We distribute thousands of Gospel tracts every month here in Oryol. Usually, my wife and I print, fold, and cut them ourselves. The publisher in Ukraine makes some very attractive “Chick comic book” tracts. I decided that these tracts would help our people to get more involved in evangelism this summer, so I ordered 1000 of them. To avoid the shipping problem, I decided that we could send them to a missionary in Ukraine, in a town close to the Russian border, and I would just go down there on a train and get them. Customs guards always check the trains, but they seldom go through your luggage, so I thought it would work to put the tracts in a suitcase.

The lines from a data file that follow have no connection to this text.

(* ===== verification/Netlink.v ===== *)
(** * Device management: pkg/netlink

    The helpers over [vishvananda/netlink], each in the current namespace or
    inside a given one. *)
From S2P Require Import Prelude Errors GoStrings GoNet BpfTypes Prog Netns.

Definition PortIngressBlockID : Z := 100.
Definition PortLinkGroup : Z := 100.
Definition MgmtLinkGroup : Z := 101.

Definition link_by_name (pre name : string) : M Link :=
  mwrap (λ e, errorw (pre +:+ " " +:+ name +:+ ": ") e "") (call (NlLinkByName name)).

(** ** veth.go *)
Record VethPair := MkVethPair { vp_Name : string; vp_PeerName : string }.
Record VethSpec := MkVethSpec {
  vs_Name : string; vs_PeerName : string; vs_MTU : Z; vs_PeerNsFd : Z;
  vs_PeerMACAddr : option (list Z); vs_Group : Z;
}.

Definition CreateVethPair (name peerName : string) : M VethPair :=
  let veth := LVeth name peerName 0 0 None None 0 in
  let* _ := mwrap (λ e, errorw ("failed to create veth pair " +:+ name +:+ "<->" +:+ peerName +:+ ": ") e "")
                  (call (NlLinkAdd veth)) in
  let del := call (NlLinkDelSpec veth) in
  let* link := on_err del (link_by_name "failed to get veth" name) in
  let* _ := on_err del (mwrap (λ e, errorw ("failed to bring up " +:+ name +:+ ": ") e "")
                                 (call (NlLinkSetUp link))) in
  let* peerLink := on_err del (link_by_name "failed to get veth peer" peerName) in
  let* _ := on_err del (mwrap (λ e, errorw ("failed to bring up " +:+ peerName +:+ ": ") e "")
                                 (call (NlLinkSetUp peerLink))) in
  mok (MkVethPair name peerName).

Definition CreateVethPairInNs (ns : NetNS) (name peerName : string) : M VethPair :=
  Do ns (CreateVethPair name peerName).

Definition DeleteVethPair (name : string) : M unit :=
  let* link := link_by_name "failed to get veth" name in call (NlLinkDel link).
Definition DeleteVethPairInNs (ns : NetNS) (name : string) : M unit := Do ns (DeleteVethPair name).

Definition SetLinkUp (name : string) : M unit :=
  let* link := link_by_name "failed to get link" name in call (NlLinkSetUp link).
Definition SetLinkUpInNs (ns : NetNS) (name : string) : M unit := Do ns (SetLinkUp name).

Definition GetLinkIndex (name : string) : M Z :=
  let* link := link_by_name "failed to get link" name in mok (lk_Index link).
Definition GetLinkIndexInNs (ns : NetNS) (name : string) : M Z := Do ns (GetLinkIndex name).

Definition AddAddr (name : string) (addr : IPNet) : M unit :=
  let* link := link_by_name "failed to get link" name in
  mwrap (λ e, errorw ("failed to add address to " +:+ name +:+ ": ") e "") (call (NlAddrAdd link addr)).
Definition AddAddrInNs (ns : NetNS) (name : string) (addr : IPNet) : M unit := Do ns (AddAddr name addr).

Definition default_net : IPNet := MkIPNet (IPv4 0 0 0 0) (CIDRMask 0 32).
Definition AddDeviceRoute (name : string) (dst : option IPNet) (metric : Z) : M unit :=
  let* link := link_by_name "failed to get link" name in
  let dst := default default_net dst in
  mwrap (λ e, errorw ("failed to add route " +:+ net_string dst +:+ " via " +:+ name +:+ " metric "
                      +:+ fmt_d metric +:+ ": ") e "")
        (call (NlRouteAdd (lk_Index link) dst None metric)).
Definition AddDefaultRoute (name : string) (metric : Z) : M unit := AddDeviceRoute name None metric.

Definition SetHardwareAddr (name : string) (mac : HardwareAddr) : M unit :=
  let* link := link_by_name "failed to get link" name in call (NlLinkSetHardwareAddr link mac).
Definition SetHardwareAddrInNs (ns : NetNS) (name : string) (mac : HardwareAddr) : M unit :=
  Do ns (SetHardwareAddr name mac).

Definition SetMTU (name : string) (mtu : Z) : M unit :=
  let* link := link_by_name "failed to get link" name in call (NlLinkSetMTU link mtu).
Definition SetMTUInNs (ns : NetNS) (name : string) (mtu : Z) : M unit := Do ns (SetMTU name mtu).

Definition GetMTU (name : string) : M Z :=
  let* link := link_by_name "failed to get link" name in mok (lk_MTU link).
Definition GetMTUInNs (ns : NetNS) (name : string) : M Z := Do ns (GetMTU name).

Definition IsLinkDown (name : string) : M bool :=
  let* link := link_by_name "failed to get link" name in mok (lk_OperDown link).

Definition setLinkUpByName (name : string) : M unit :=
  let* link := link_by_name "get link" name in
  mwrap (λ e, errorw ("bring up " +:+ name +:+ ": ") e "") (call (NlLinkSetUp link)).

Fixpoint CreateVethPairs (specs : list VethSpec) : M unit :=
  match specs with
  | [] => mok tt
  | spec :: specs =>
      let veth := LVeth (vs_Name spec) (vs_PeerName spec)
                    (if 0 <? vs_MTU spec then vs_MTU spec else 0)
                    (if 0 <? vs_MTU spec then u32 (vs_MTU spec) else 0)
                    (if 0 <? vs_PeerNsFd spec then Some (vs_PeerNsFd spec) else None)
                    (vs_PeerMACAddr spec) (vs_Group spec) in
      let* _ := mwrap (λ e, errorw ("create veth " +:+ vs_Name spec +:+ "<->" +:+ vs_PeerName spec +:+ ": ") e "")
                      (call (NlLinkAdd veth)) in
      let* _ := setLinkUpByName (vs_Name spec) in
      let* _ := if vs_PeerNsFd spec =? 0 then setLinkUpByName (vs_PeerName spec) else mok tt in
      CreateVethPairs specs
  end.

Definition LinkList : prog (list Link * option error) := kern NlLinkList.
Definition LinkByName (name : string) : M Link := call (NlLinkByName name).
Definition link_test (P : Link → bool) (name : string) : prog bool :=
  let~ r := call (NlLinkByName name) in
  Ret (match r with Ok link => P link | _ => false end).
Definition LinkExists (name : string) : prog bool := link_test (λ _, true) name.
Definition IsLinkUp (name : string) : prog bool := link_test lk_OperUp name.
Definition IsLinkAdminUp (name : string) : prog bool := link_test lk_FlagUp name.

Definition DeleteLinkByIndex (ifindex : Z) : M unit :=
  let* link := mwrap (λ e, errorw ("failed to get link by index " +:+ fmt_d ifindex +:+ ": ") e "")
                     (call (NlLinkByIndex ifindex)) in
  call (NlLinkDel link).
Definition DeleteLinkByIndexInNs (ns : NetNS) (ifindex : Z) : M unit := Do ns (DeleteLinkByIndex ifindex).

(** ** tap.go *)
Record TapSpec := MkTapSpec {
  ts_Name : string; ts_MTU : Z; ts_MACAddr : option (list Z); ts_Group : Z;
}.

Definition CreateTap (spec : TapSpec) : M Z :=
  let tap := LTap (ts_Name spec) (if 0 <? ts_MTU spec then ts_MTU spec else 0)
               (ts_MACAddr spec) (ts_Group spec) true in
  let* _ := mwrap (λ e, errorw ("create tap " +:+ ts_Name spec +:+ ": ") e "") (call (NlLinkAdd tap)) in
  let* link := on_err (call (NlLinkDelSpec tap)) (link_by_name "look up created tap" (ts_Name spec)) in
  let* _ := match ts_MACAddr spec with
            | Some mac =>
                on_err (call (NlLinkDel link))
                  (mwrap (λ e, errorw ("set hwaddr on tap " +:+ ts_Name spec +:+ ": ") e "")
                         (call (NlLinkSetHardwareAddr link mac)))
            | None => mok tt
            end in
  let* _ := on_err (call (NlLinkDel link))
              (mwrap (λ e, errorw ("bring up tap " +:+ ts_Name spec +:+ ": ") e "")
                     (call (NlLinkSetUp link))) in
  mok (lk_Index link).

Definition CreateTapInNs (ns : NetNS) (spec : TapSpec) : M Z := Do ns (CreateTap spec).

Definition DeleteTap (name : string) : M unit :=
  let~ r := call (NlLinkByName name) in
  match r with
  | Err e => if IsLinkNotExist e then mok tt
             else merr (errorw ("look up tap " +:+ name +:+ ": ") e "")
  | Ok link =>
      let~ d := call (NlLinkDel link) in
      match d with
      | Err e => if IsLinkNotExist e then mok tt
                 else merr (errorw ("delete tap " +:+ name +:+ ": ") e "")
      | r => Ret r
      end
  | Panic => mpanic
  | OutOfFuel => Ret OutOfFuel
  end.
Definition DeleteTapInNs (ns : NetNS) (name : string) : M unit := Do ns (DeleteTap name).

(** ** tc.go: a program is its file descriptor *)
Definition TCFilterPriority : Z := 1.
Inductive Direction := Ingress | Egress.
Definition tcParent (d : Direction) : Z :=
  match d with Ingress => 4294967282 | Egress => 4294967283 end.
Definition newClsactQdisc (linkIndex : Z) : qdisc_spec := MkQdisc linkIndex None.
Definition newBpfFilter (ifIndex : Z) (d : Direction) (fd : Z) : filter_spec :=
  MkFilter ifIndex (tcParent d) fd.

Definition ensureClsactQdisc (link : Link) : M unit :=
  let* qdiscs := mwrap (λ e, errorw "failed to list qdiscs: " e "") (call (NlQdiscList link)) in
  if bool_decide ("clsact" ∈ qdiscs) then mok tt
  else mwrap (λ e, errorw "failed to add clsact qdisc: " e "")
             (call (NlQdiscAdd (newClsactQdisc (lk_Index link)))).

Definition attachTCToLink (link : Link) (fd : Z) (d : Direction) : M unit :=
  let* _ := mwrap (λ e, errorw ("failed to ensure clsact qdisc on " +:+ lk_Name link +:+ ": ") e "")
                  (ensureClsactQdisc link) in
  mwrap (λ e, errorw ("failed to add TC filter to " +:+ lk_Name link +:+ ": ") e "")
        (call (NlFilterAdd (newBpfFilter (lk_Index link) d fd))).

Definition AttachTC (ifName : string) (fd : Z) (d : Direction) : M unit :=
  let* link := link_by_name "failed to get link" ifName in attachTCToLink link fd d.

(** Each filter's deletion is best effort. *)
Fixpoint del_filters (l : list (Z * bool)) : prog unit :=
  match l with
  | [] => Ret tt
  | (h, _) :: l => let~ _ := call (NlFilterDel h) in del_filters l
  end.
Definition del_filters_at (link : Link) (parent : Z) : prog unit :=
  let~ r := call (NlFilterList (lk_Index link) parent) in
  match r with Ok l => del_filters l | _ => Ret tt end.
Definition detachTCFromLink (link : Link) : M unit :=
  let~ _ := del_filters_at link (tcParent Ingress) in
  let~ _ := del_filters_at link (tcParent Egress) in
  mok tt.
Definition DetachTC (ifName : string) : M unit :=
  let* link := link_by_name "failed to get link" ifName in detachTCFromLink link.

Definition RemoveClsactQdisc (ifName : string) : M unit :=
  let* link := link_by_name "failed to get link" ifName in
  call (NlQdiscDel (newClsactQdisc (lk_Index link))).

Definition has_filter_at (link parent : Z) : prog bool :=
  let~ r := call (NlFilterList link parent) in
  Ret (match r with Ok l => existsb snd l | _ => false end).
Definition HasTCFilter (link : Link) (d : Direction) : prog bool :=
  has_filter_at (lk_Index link) (tcParent d).

Definition TCM_IFINDEX_MAGIC_BLOCK : Z := -1.
Definition newClsactWithBlock (ifIndex blockIndex : Z) : qdisc_spec := MkQdisc ifIndex (Some blockIndex).

(** EEXIST is success: the call is idempotent. *)
Definition AddClsactWithBlock (ifIndex blockIndex : Z) : M unit :=
  let~ r := call (NlQdiscAdd (newClsactWithBlock ifIndex blockIndex)) in
  match r with
  | Err e => if errors_is e SysEEXIST then mok tt
             else merr (errorw "failed to add clsact with block: " e "")
  | r => Ret r
  end.

Definition AddBlockFilter (blockIndex fd : Z) : M unit :=
  call (NlFilterAdd (MkFilter TCM_IFINDEX_MAGIC_BLOCK blockIndex fd)).
Definition HasBlockFilter (blockIndex : Z) : prog bool :=
  has_filter_at TCM_IFINDEX_MAGIC_BLOCK blockIndex.

(** The tap fallback, for kernels without the dummy module. *)
Definition CreateDummyLink (name : string) : M unit :=
  let~ r := call (NlLinkAdd (LDummy name)) in
  match r with
  | Err e => if errors_is e SysEOPNOTSUPP then call (NlLinkAdd (LTap name 0 None 0 false)) else merr e
  | r => Ret r
  end.

Definition deleteLinkByName (name : string) : M unit :=
  let* link := link_by_name "failed to get link" name in call (NlLinkDel link).
Definition DeleteLinkByNameInNs (ns : NetNS) (name : string) : M unit := Do ns (deleteLinkByName name).

(** ** batch.go *)
Record LinkConfig := MkLinkConfig {
  lc_Name : string; lc_HardwareAddr : option (list Z); lc_Up : bool;
}.
Fixpoint ConfigureLinks (configs : list LinkConfig) : M unit :=
  match configs with
  | [] => mok tt
  | cfg :: configs =>
      let* link := link_by_name "get link" (lc_Name cfg) in
      let* _ := match lc_HardwareAddr cfg with
                | Some mac => mwrap (λ e, errorw ("set MAC on " +:+ lc_Name cfg +:+ ": ") e "")
                                    (call (NlLinkSetHardwareAddr link mac))
                | None => mok tt
                end in
      let* _ := if lc_Up cfg
                then mwrap (λ e, errorw ("bring up " +:+ lc_Name cfg +:+ ": ") e "")
                           (call (NlLinkSetUp link))
                else mok tt in
      ConfigureLinks configs
  end.
Fixpoint MoveLinksToNs (names : list string) (targetNsFd : Z) : M unit :=
  match names with
  | [] => mok tt
  | name :: names =>
      let* link := link_by_name "get link" name in
      let* _ := mwrap (λ e, errorw ("move " +:+ name +:+ " to ns: ") e "")
                      (call (NlLinkSetNsFd link targetNsFd)) in
      MoveLinksToNs names targetNsFd
  end.

(** ** None of it touches the slot table *)
Lemma link_by_name_kern_ret p n : kern_ret (link_by_name p n).
Proof. unfold link_by_name. kern_ret. Qed.
#[export] Hint Resolve link_by_name_kern_ret : kern_ret.
Lemma setLinkUpByName_kern_ret n : kern_ret (setLinkUpByName n).
Proof. unfold setLinkUpByName. kern_ret. Qed.
#[export] Hint Resolve setLinkUpByName_kern_ret : kern_ret.
Lemma CreateVethPairs_kern_ret l : kern_ret (CreateVethPairs l).
Proof. induction l; cbn [CreateVethPairs]; kern_ret. Qed.
Lemma GetLinkIndexInNs_kern_ret ns n : kern_ret (GetLinkIndexInNs ns n).
Proof. unfold GetLinkIndexInNs, GetLinkIndex. kern_ret. Qed.
Lemma GetMTUInNs_kern_ret ns n : kern_ret (GetMTUInNs ns n).
Proof. unfold GetMTUInNs, GetMTU. kern_ret. Qed.
Lemma SetMTUInNs_kern_ret ns n m : kern_ret (SetMTUInNs ns n m).
Proof. unfold SetMTUInNs, SetMTU. kern_ret. Qed.
Lemma DeleteLinkByIndex_kern_ret i : kern_ret (DeleteLinkByIndex i).
Proof. unfold DeleteLinkByIndex. kern_ret. Qed.
#[export] Hint Resolve DeleteLinkByIndex_kern_ret : kern_ret.
Lemma DeleteLinkByIndexInNs_kern_ret ns i : kern_ret (DeleteLinkByIndexInNs ns i).
Proof. unfold DeleteLinkByIndexInNs. kern_ret. Qed.
Lemma CreateTapInNs_kern_ret ns s : kern_ret (CreateTapInNs ns s).
Proof. unfold CreateTapInNs, CreateTap. kern_ret. Qed.
Lemma DeleteTapInNs_kern_ret ns s : kern_ret (DeleteTapInNs ns s).
Proof. unfold DeleteTapInNs, DeleteTap. kern_ret. Qed.
Lemma AddClsactWithBlock_kern_ret i b : kern_ret (AddClsactWithBlock i b).
Proof. unfold AddClsactWithBlock. kern_ret. Qed.
Lemma AttachTC_kern_ret n f d : kern_ret (AttachTC n f d).
Proof. unfold AttachTC, attachTCToLink, ensureClsactQdisc. kern_ret. Qed.
Lemma CreateDummyLink_kern_ret n : kern_ret (CreateDummyLink n).
Proof. unfold CreateDummyLink. kern_ret. Qed.
Lemma DeleteLinkByNameInNs_kern_ret ns n : kern_ret (DeleteLinkByNameInNs ns n).
Proof. unfold DeleteLinkByNameInNs, deleteLinkByName. kern_ret. Qed.
#[export] Hint Resolve CreateVethPairs_kern_ret GetLinkIndexInNs_kern_ret GetMTUInNs_kern_ret SetMTUInNs_kern_ret DeleteLinkByIndexInNs_kern_ret CreateTapInNs_kern_ret DeleteTapInNs_kern_ret AddClsactWithBlock_kern_ret AttachTC_kern_ret CreateDummyLink_kern_ret DeleteLinkByNameInNs_kern_ret : kern_ret.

I spent the day in Ukraine and had good fellowship with my missionary friend. On the way home, I noticed that the train was almost empty, so I was afraid the customs officers would have more time to snoop around. Sure enough, they asked me to open my suitcase and they found 1000 tracts. Immediately they said that I could not take these printed materials into Russia. I argued that these were not for sale; they are my personal belongings - my "business cards". My name and address are printed on the back of each one. Three guards came over and examined the tracts page by page. I told them that this was a new type of business card in the form of a small comic book. They all shook their heads no, and went away. I suppose they were consulting with a supervisor, and I fully expected to lose the tracts. I waited about 40 minutes, praying, "Lord, these are Your tracts, if You want them in Russia, You will have to get them in." The guards never returned. When the train began to move again, I rejoiced! The tracts are now being distributed in Oryol.
I honestly think that the Lord wanted to show me that He is always in control. If I had crossed the border with no problems, I could easily have given credit to my own cleverness and years of experience in crossing the border on trains. There is no way to explain how this worked out, other than to give all the honor and glory to God.Thank you so much for all your prayers and support.